McKnight's Long-Term Care News, October 2018, Feature 2, Medication Management

More adults aged 60 and older are getting vaccinated for shingles — with an increase from 7% to 35% between 2008 and 2018. But the numbers are much lower in some groups than others, reports the Centers for Disease Control and Prevention.

While men and women get vaccinated at the same rates, low-income adults and Black and Hispanic adults were less likely to get vaccinated than whites, the agency found. In fact, non-Hispanic white adults are about twice as likely as non-Hispanic Black and Hispanic adults to have ever received a shingles vaccine. This disparity in rates is consistent with findings for other vaccines, likely reflecting barriers in cost and access to healthcare, according to Kaiser Health News. 

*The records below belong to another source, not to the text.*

(** ** The self-test *)

Section SelfTest.
Context `{Host} (on_evict : option (string -> UnifiedTag -> option SqliteColdStore -> option SqliteColdStore * res unit)).
Lemma loopback_passes p : pr_timely p = (true, true) -> self_test_loopback p = true.
Proof. intros T. unfold self_test_loopback. by rewrite T. Qed.
Lemma selftest_row now : timestamp_storable now ->
  exists r, tag_to_row (selftest_tag now) = Ok r /\ row_to_tag r = Ok (selftest_tag now).
Proof.
  unfold timestamp_storable, tag_to_row. simpl. destruct (timestamp_ns now) as [ns|]; [|done]. simpl. intros T.
  eexists. split; [reflexivity|]. unfold row_to_tag. cbn [r_timestamp_ns]. by rewrite T.
Qed.
(** A stream whose queue is empty: what is appended is peeked and confirmed. *)
Lemma cold_probe c k tag r : store_ok c -> contents c k = [] -> tag_to_row tag = Ok r -> row_to_tag r = Ok tag ->
  exists c1 c2 i, append k tag c = (c1, Ok tt) /\ peek k 1 c1 = (c2, Ok [(i, tag)]) /\
    store_ok (delete_ids k [i] c2) /\ contents (delete_ids k [i] c2) k = [] /\
    forall f, f <> safe_filename k -> ColdStore.files (delete_ids k [i] c2) !! f = ColdStore.files c !! f.
Proof.
  intros S E T R. destruct (append_row_spec k tag r c S T R) as (c1 & A & S1 & C1 & O1). rewrite E in C1. simpl in C1.
  destruct (peek_spec k 1 c1 S1) as (c2 & m & db & l & P & S2 & F & K & M & Lim & Fst & Snd & C2 & D & O2).
  rewrite C1 in Snd, C2, D. assert (length l = 1%nat) as L1.
  { rewrite <- (length_map fst), Fst, length_map, <- Lim. unfold sql_limit. simpl. unfold db_tags in D. by destruct (rows db). }
  destruct l as [|[i t] [|]]; try done. simpl in M. subst m. injection Snd as ->.
  destruct (delete_peeked k c2 db [(i, tag)] 1 S2 K F Fst) as (S3 & C3 & O3). rewrite C2 in C3. exists c1, c2, i. split_and!; try done.
  intros f N. change (map fst [(i, tag)]) with [i] in O3. rewrite O3, O2, O1 by done. done.
Qed.
Definition selftest_ready (now : Z) (d : diag) : Prop :=
  1 <= mgr_max_depth (dg_rings d) /\
  (forall b, dict_get SELFTEST_STREAM_KEY (buffers (dg_rings d)) = Some b -> buffer b = [] /\ 1 <= max_depth b) /\
  (forall c, dg_cold d = Some c -> store_ok c /\ contents c SELFTEST_STREAM_KEY = [] /\ timestamp_storable now).
Definition unchanged_samples (d d' : diag) : Prop :=
  (forall k, buffered d' k = buffered d k) /\ (forall k, cold_of (dg_cold d') k = cold_of (dg_cold d) k).
(** The probe through the ring buffers. *)
Definition selftest_buffer (r : RingBufferManager) : RingBuffer :=
  match dict_get SELFTEST_STREAM_KEY (buffers r) with Some b => b | None => make_buffer (mgr_max_depth r) false end.
Definition selftest_holds (r : RingBufferManager) (l : list UnifiedTag) : RingBufferManager :=
  with_buffers r (dict_set SELFTEST_STREAM_KEY (with_buffer (selftest_buffer r) l (evicted_count (selftest_buffer r))) (buffers r)).
Lemma dict_set_twice {A} k (v w : A) d : dict_set k v (dict_set k w d) = dict_set k v d.
Proof. induction d as [|[k' x] d IH]; simpl; [by rewrite decide_True|]. case_decide; simpl; [by rewrite decide_True|]. by rewrite decide_False, IH. Qed.
Lemma ring_probe tag (r : RingBufferManager) (cold : option SqliteColdStore) : buffer (selftest_buffer r) = [] -> 1 <= max_depth (selftest_buffer r) ->
  mgr_push on_evict r SELFTEST_STREAM_KEY tag false cold = (selftest_holds r [tag], cold, Ok tt) /\
  mgr_drain (selftest_holds r [tag]) SELFTEST_STREAM_KEY (Some 1) = ([tag], selftest_holds r []).
Proof.
  intros B0 B1. split.
  - unfold mgr_push. fold (selftest_buffer r). unfold push. rewrite B0, (proj2 (Z.leb_gt _ _)) by (rewrite zlen_nil; lia). done.
  - unfold mgr_drain, selftest_holds at 1. cbn [buffers with_buffers]. rewrite dict_get_set_eq. unfold RingBuffer.drain. cbn. unfold selftest_holds, with_buffers. cbn. by rewrite dict_set_twice.
Qed.
Lemma store_passes now d : selftest_ready now d ->
  exists d', self_test_store on_evict now d = (d', Ok (match dg_cold d with Some _ => BothTiers | None => HotTierOnly end)) /\
    unchanged_samples d d' /\ exists r c, d' = set_stores r c d.
Proof.
  intros (Dep & Ring & Cold). set (tag := selftest_tag now).
  assert (buffer (selftest_buffer (dg_rings d)) = [] /\ 1 <= max_depth (selftest_buffer (dg_rings d))) as [B0 B1]
    by (unfold selftest_buffer; destruct (dict_get SELFTEST_STREAM_KEY _) as [b|]; [by apply Ring|done]).
  destruct (ring_probe tag _ (dg_cold d) B0 B1) as [Push Drain]. set (rings := selftest_holds (dg_rings d) []) in *.
  assert (forall c, (forall k, cold_of c k = cold_of (dg_cold d) k) -> unchanged_samples d (set_stores rings c d)) as Clean.
  { intros c C. split; [|done]. intros k. unfold buffered. cbn [dg_rings set_stores]. unfold rings, selftest_holds. cbn [buffers with_buffers]. rewrite dict_get_set.
    destruct (decide (k = SELFTEST_STREAM_KEY)) as [->|]; [|done]. cbn [buffer with_buffer].
    destruct (dict_get SELFTEST_STREAM_KEY _) as [b|]; [|done]. by destruct (Ring b eq_refl) as [-> _]. }
  unfold self_test_store. fold tag. unfold sbind at 1. rewrite Push. unfold sbind at 1. cbn [dg_rings set_stores dg_cold]. rewrite Drain.
  rewrite String.eqb_refl. cbn [negb]. unfold sbind at 1, sget. cbn [dg_cold set_stores].
  destruct (dg_cold d) as [c|] eqn:Dc; [|eexists; split; [reflexivity|]; split; [by apply Clean|by eexists _, _]].
  destruct (Cold c eq_refl) as (S & E & TS). destruct (selftest_row now TS) as (r & R1 & R2).
  destruct (cold_probe c SELFTEST_STREAM_KEY tag r S E R1 R2) as (c1 & c2 & i & A & P & S3 & C3 & O3).
  unfold sbind at 1, on_cold at 1. cbn [dg_cold set_stores]. rewrite A. unfold sbind at 1, on_cold at 1. cbn [dg_cold set_stores]. rewrite P.
  rewrite String.eqb_refl. cbn [negb]. unfold sbind, on_cold. cbn [dg_cold set_stores]. eexists. split; [reflexivity|].
  split; [|by eexists _, _]. apply Clean. intros k. cbn [cold_of]. destruct (decide (safe_filename k = safe_filename SELFTEST_STREAM_KEY)) as [Q|N].
  - unfold contents in C3, E |- *. rewrite Q. congruence.
  - unfold contents. by rewrite O3.
Qed.
(** The self-test passes on a healthy gateway, and leaves no trace: every
    stream's ring buffer and database hold what they held. *)
Theorem self_test_clean p d :
  pr_timely p = (true, true) -> selftest_ready (e_now (pr_env p)) d ->
  exists d' northbound,
    self_test on_evict p d = (d', Ok (DSelfTest true true (match dg_cold d with Some _ => BothTiers | None => HotTierOnly end) northbound)) /\
    unchanged_samples d d' /\ dg_api d' = dg_api d /\ dg_logs d' = dg_logs d.
Proof.
  intros T R. destruct (store_passes _ _ R) as (d' & E & U & r & c & ->). unfold self_test. rewrite loopback_passes by done.
  rewrite (sbind_ok _ _ _ _ _ E). unfold sbind, sget. eexists _, _. split; [|done]. by destruct (dg_cold d).
Qed.
End SelfTest.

The overall increase in vaccinations may be due in part by the introduction of the new vaccine Shingrix in 2017, the CDC adds. The discontinuation of Zostavax (the original and only shingles vaccine) will begin in 2020 and may further alter shingles vaccination patterns, it concludes. Shingrix is now the agency’s preferred vaccine. 

Shingles is a painful rash caused by the varicella zoster virus and is more likely to cause health complications in older adults. The CDC currently recommends that all adults aged 50 and over be vaccinated.